PPO is an on-policy reinforcement learning algorithm used in RLHF to update the LLM policy model by maximizing a clipped surrogate objective, ensuring stable training through trust-region constraints. It balances reward maximization with KL-divergence penalties to prevent large policy shifts.

quantization

Quantization reduces LLM precision by mapping high-bit weights and activations (e.g., FP16) to lower-bit representations (e.g., INT8 or INT4), minimizing memory footprint and inference latency. Techniques like post-training quantization preserve accuracy by calibrating rounding errors, enabling deployment on resource-constrained hardware.

Quantized Low-Rank Adaptation

QLoRA

QLoRA extends LoRA by combining 4-bit quantization (via NF4 and double quantization) with paged optimizers to fine-tune billion-parameter LLMs on consumer GPUs. It maintains performance parity with 16-bit full tuning while dramatically reducing memory requirements.

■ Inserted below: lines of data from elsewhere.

Definition at_pc (p : pc) (t : thread) : thread :=
  Thread (t_field t) (t_listener t) (t_auto_dirty t) (t_new t) p.

Definition enabled (t : thread) : bool :=
  match t_pc t with
  | Finished | Failed _ => false
  | _ => true
  end.

(** The statements a thread has left, at most. *)
Definition remaining (p : pc) : nat :=
  match p with
  | AtRead => 5
  | AtCompare _ => 4
  | AtWrite _ => 3
  | AtDirty _ => 2
  | AtNotify _ => 1
  | Finished | Failed _ => 0
  end.

(** The branch of lines 75 and 82. *)
Definition compare (old new : value) : pc :=
  if py_ne old new then AtWrite old else Finished.

Section Steps.
Context (cls : gmap string class_attr) {I : Invoke}.

(** One statement of the setter. With a listener the statements are lines
    74, 75, 76, 77-78 and 79; without, lines 82 (the read and the test are
    one statement), 83 and 84-85. *)
Definition thread_step (t : thread) : Py pc :=
  match t_pc t with
  | AtRead =>
      let! old := getattr_default cls (t_field t) VNone in
      match t_listener t with
      | Some _ => ret (AtCompare old)
      | None => ret (compare old (t_new t))
      end
  | AtCompare old => ret (compare old (t_new t))
  | AtWrite old =>
      run! setattr cls (t_field t) (t_new t) in ret (AtDirty old)
  | AtDirty old =>
      run! mark_dirty cls (t_auto_dirty t) in
      ret (match t_listener t with
           | Some _ => AtNotify old
           | None => Finished
           end)
  | AtNotify old =>
      match t_listener t with
      | Some lname =>
          let! l := getattr cls lname in
          run! call_value cls l [VStr (t_field t); old; t_new t] in
          ret Finished
      | None => ret Finished
      end
  | Finished => ret Finished
  | Failed e => ret (Failed e)
  end.

(** The thread alone: [n] statements in a row. *)
Fixpoint run_steps (n : nat) (t : thread) : Py pc :=
  match n with
  | O => ret (t_pc t)
  | S n' => let! p := thread_step t in run_steps n' (at_pc p t)
  end.

(** ** Pools and schedules *)

(** What thread [e_thread] did with the values [(e_old, e_new)]: wrote
    [e_new] having read [e_old], or reached its listener call with them. *)
Record event : Type := Event {
  e_thread : nat;
  e_old : value;
  e_new : value
}.

(** The threads, and three ghost fields that no step reads: the
    notifications so far ([log]), the writes so far ([written]) and the
    number of statements run so far. *)
Record pool : Type := Pool {
  threads : list thread;
  log : list event;
  written : list event;
  steps : nat
}.

(** The notification the next step of [t] makes, if any. *)
Definition notifies (i : nat) (t : thread) : list event :=
  match t_pc t, t_listener t with
  | AtNotify old, Some _ => [Event i old (t_new t)]
  | _, _ => []
  end.

(** The write the step of [t] made, if it was the write and returned. *)
Definition writes (i : nat) (t : thread) (r : exn + pc) : list event :=
  match t_pc t, r with
  | AtWrite old, inr _ => [Event i old (t_new t)]
  | _, _ => []
  end.

Definition pc_of (r : exn + pc) : pc :=
  match r with
  | inl e => Failed e
  | inr p => p
  end.

(** The pool after thread [i], which was [t], ran a statement with the
    result [r]. *)
Definition advance (i : nat) (t : thread) (r : exn + pc) (P : pool) : pool :=
  Pool (<[i := at_pc (pc_of r) t]> (threads P))
    (log P ++ notifies i t) (written P ++ writes i t r) (S (steps P)).

(** Thread [i] runs one statement. An index that names no thread, or a
    thread that has ended, leaves the pool as it is. *)
Definition pool_step (i : nat) (P : pool) : Py pool :=
  match threads P !! i with
  | Some t =>
      if enabled t then
        let! r := attempt (thread_step t) in
        ret (advance i t r P)
      else ret P
  | None => ret P
  end.

Fixpoint run_schedule (sched : list nat) (P : pool) : Py pool :=
  match sched with
  | [] => ret P
  | i :: rest => let! P' := pool_step i P in run_schedule rest P'
  end.

(** ** The reference: one assignment after the other *)

(** Where a whole assignment leaves its thread. *)
Definition ended (r : exn + value) : pc :=
  match r with
  | inl e => Failed e
  | inr _ => Finished
  end.

(** The threads run to their end one at a time, in the given order: each is
    one call of its setter, whose exception ends that thread only. *)
Fixpoint run_serial (order : list nat) (ts : list thread)
  : Py (list thread) :=
  match order with
  | [] => ret ts
  | i :: rest =>
      match ts !! i with
      | Some t =>
          if enabled t then
            let! r := attempt (run_callable cls (setter_of t) [t_new t]) in
            run_serial rest (<[i := at_pc (ended r) t]> ts)
          else run_serial rest ts
      | None => run_serial rest ts
      end
  end.

End Steps.

(** A thread between assignments: about to start, or ended. *)
Definition quiescent (t : thread) : bool :=
  match t_pc t with
  | AtRead | Finished | Failed _ => true
  | _ => false
  end.

(** The schedule that runs the threads one after the other. *)
Definition sequential (order : list nat) : list nat :=
  order ≫= replicate 5.

(** The pool in which each of the given assignments is about to start. *)
Definition fresh_pool (ts : list thread) : pool :=
  Pool ((at_pc AtRead) <$> ts) [] [] 0.

(** The threads of the assignments [inst.name = v] of a list, one thread
    for each; [None] when a name is not a property with a setter. *)
Fixpoint assignments (cls : gmap string class_attr)
    (l : list (string * value)) : option (list thread) :=
  match l with
  | [] => Some []
  | (name, v) :: rest =>
      t ← assignment cls name v;
      ts ← assignments cls rest;
      Some (t :: ts)
  end.

(** The same assignments as one program, each in a [try] that swallows its
    exception: what the threads do when they run one after the other. *)
Definition script_of (cls : gmap string class_attr) (n : nat)
    (l : list (string * value)) : Py unit :=
  for_each (fun nv => run! attempt (assign cls (S n) nv.1 nv.2) in ret tt) l.







(** ** Lemmas: one thread *)

Section ThreadFacts.
Context (cls : gmap string class_attr) {I : Invoke}.
Implicit Types (t : thread) (s : state) (p : pc).

Lemma at_pc_id t : at_pc (t_pc t) t = t.
Proof. by destruct t. Qed.

Lemma spawn_inv c new t :
  spawn c new = Some t -> setter_of t = c /\ t_new t = new /\ t_pc t = AtRead.
Proof. destruct c; intros [= <-]; done. Qed.

(** The assignment the thread is the start of. *)
Lemma assignment_setattr name new t s :
  assignment cls name new = Some t ->
  t_pc t = AtRead /\
  setattr cls name new s = (run! invoke (setter_of t) [t_new t] in ret tt) s.
Proof.
  unfold assignment, setattr. destruct (cls !! name) as [[p|f|ci|v]|]; try done.
  destruct (fset p) as [c|]; [|done]. simpl.
  by intros (-> & -> & ->)%spawn_inv.
Qed.

Lemma run_steps_ended n t :
  enabled t = false -> run_steps cls n t = ret (t_pc t).
Proof.
  revert t. induction n as [|n IH]; intros [f l b v p] He; [done|].
  destruct p; try done; simpl; apply IH; done.
Qed.

Lemma compare_remaining old new : remaining (compare old new) <= 3.
Proof. unfold compare. case_match; simpl; lia. Qed.

(** Where a step that returns leaves the thread. *)
Lemma thread_step_next t s p s' :
  thread_step cls t s = Done p s' ->
  match t_pc t with
  | AtRead => exists old, p = AtCompare old \/ p = compare old (t_new t)
  | AtCompare old => p = compare old (t_new t)
  | AtWrite old => p = AtDirty old
  | AtDirty old =>
      p = match t_listener t with Some _ => AtNotify old | None => Finished end
  | AtNotify _ | Finished => p = Finished
  | Failed e => p = Failed e
  end.
Proof.
  destruct t as [f l b v q]. unfold thread_step. simpl. intros Hs.
  destruct q;
    repeat match type of Hs with
           | bind _ _ _ = _ => apply bind_done_inv in Hs as (? & ? & _ & Hs)
           end;
    destruct l; unfold ret in Hs; simplify_eq; eauto;
    repeat match type of Hs with
           | bind _ _ _ = _ => apply bind_done_inv in Hs as (? & ? & _ & Hs)
           end; unfold ret in Hs; by simplify_eq.
Qed.

(** A step that returns leaves fewer statements. *)
Lemma thread_step_remaining t s p s' :
  enabled t = true -> thread_step cls t s = Done p s' ->
  remaining p < remaining (t_pc t).
Proof.
  intros He Hs%thread_step_next. unfold enabled in He.
  destruct (t_pc t) as [|old|old|old|old| |e]; try done;
    [destruct Hs as [old [-> | ->]]|..]; try subst p;
    try destruct (t_listener t); simpl; try lia;
    pose proof (compare_remaining old (t_new t)); lia.
Qed.

(** The statements of the setter with a listener, in a row. *)
Lemma run_steps_listener field lname b new s :
  run_steps cls 5 (Thread field (Some lname) b new AtRead) s =
  (run! setter_listener cls field lname b new in ret Finished) s.
Proof.
  unfold run_steps, thread_step, setter_listener, bind, ret, compare. simpl.
  destruct (getattr_default cls field VNone s) as [old s1| | |]; try done.
  destruct (py_ne old new); simpl; [|done].
  destruct (setattr cls field new s1) as [[] s2| | |]; try done. simpl.
  destruct (mark_dirty cls b s2) as [[] s3| | |]; try done. simpl.
  destruct (getattr cls lname s3) as [l s4| | |]; try done.
  by destruct (call_value cls l [VStr field; old; new] s4).
Qed.

(** The statements of the setter without listener, in a row. *)
Lemma run_steps_plain field b new s :
  run_steps cls 5 (Thread field None b new AtRead) s =
  (run! setter_plain cls field b new in ret Finished) s.
Proof.
  unfold run_steps, thread_step, setter_plain, bind, ret, compare. simpl.
  destruct (getattr_default cls field VNone s) as [old s1| | |]; try done.
  destruct (py_ne old new); simpl; [|done].
  destruct (setattr cls field new s1) as [[] s2| | |]; try done. simpl.
  by destruct (mark_dirty cls b s2) as [[] s3| | |].
Qed.

(** A thread about to start, run alone, is the call of its setter. *)
Lemma run_steps_setter t s :
  t_pc t = AtRead ->
  (let! r := attempt (run_steps cls 5 t) in ret (pc_of r)) s =
  (let! r := attempt (run_callable cls (setter_of t) [t_new t]) in
   ret (ended r)) s.
Proof.
  destruct t as [f [lname|] b v p]; intros Hpc; simpl in Hpc; subst p;
    unfold bind at 1, attempt at 1;
    [rewrite run_steps_listener|rewrite run_steps_plain];
    unfold setter_of, bind, attempt, ret; simpl;
    match goal with |- context [match ?m with Done _ _ => _ | _ => _ end] =>
      by destruct m end.
Qed.

Lemma remaining_le p : remaining p <= 5.
Proof. destruct p; simpl; lia. Qed.

Lemma enabled_remaining t : enabled t = false <-> remaining (t_pc t) = 0.
Proof. unfold enabled. by destruct (t_pc t). Qed.

Lemma quiescent_enabled t :
  quiescent t = true -> enabled t = true -> t_pc t = AtRead.
Proof. unfold quiescent, enabled. by destruct (t_pc t). Qed.

(** Also when it raises. *)
Lemma attempt_step_remaining t s r s' :
  enabled t = true -> attempt (thread_step cls t) s = Done r s' ->
  remaining (pc_of r) < remaining (t_pc t).
Proof.
  unfold attempt. intros He Hs.
  destruct (thread_step cls t s) eqn:E; simplify_eq/=.
  - by eapply thread_step_remaining.
  - unfold enabled in He. destruct (t_pc t); simpl; done || lia.
Qed.


End ThreadFacts.

(** ** Lemmas: pools *)

Section PoolFacts.
Context (cls : gmap string class_attr) {I : Invoke}.
Implicit Types (t : thread) (s : state) (P : pool).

reinforcement learning from human feedback

RLHF

RLHF aligns LLMs with human preferences through a multi-stage process: training a reward model on ranked response pairs, then using reinforcement learning to optimize the policy model against this reward. Typically employing PPO, it maximizes expected reward while constraining deviation from a reference model.

Rotary Position Embedding

RoPE

RoPE (Rotary Position Embedding) is a positional encoding method that encodes absolute positions using rotation matrices, enabling efficient relative position representation in Transformers. It improves generalization to longer sequences and has become the standard in modern LLMs like Llama and GPT variants.

supervised fine-tuning

SFT

Supervised fine-tuning (SFT) adapts a pretrained model on labeled instruction-response pairs to improve task-specific performance, like following directives. It aligns general models to user needs with minimal data and precedes RLHF, enhancing instruction adherence and reducing hallucinations.

transformer

A Transformer is a neural architecture using self-attention mechanisms to process sequences in parallel, revolutionizing NLP by handling long-range dependencies efficiently. Transformers form the backbone of LLMs, with decoder-only variants dominating generative tasks and enabling scalable training on huge datasets.

transformer architecture

The Transformer architecture consists of encoder and/or decoder stacks with multi-head self-attention, feed-forward layers, and positional encodings for sequence modeling. It enables parallelization and captures context, with decoder-only Transformers powering autoregressive generation in models like GPT and Llama.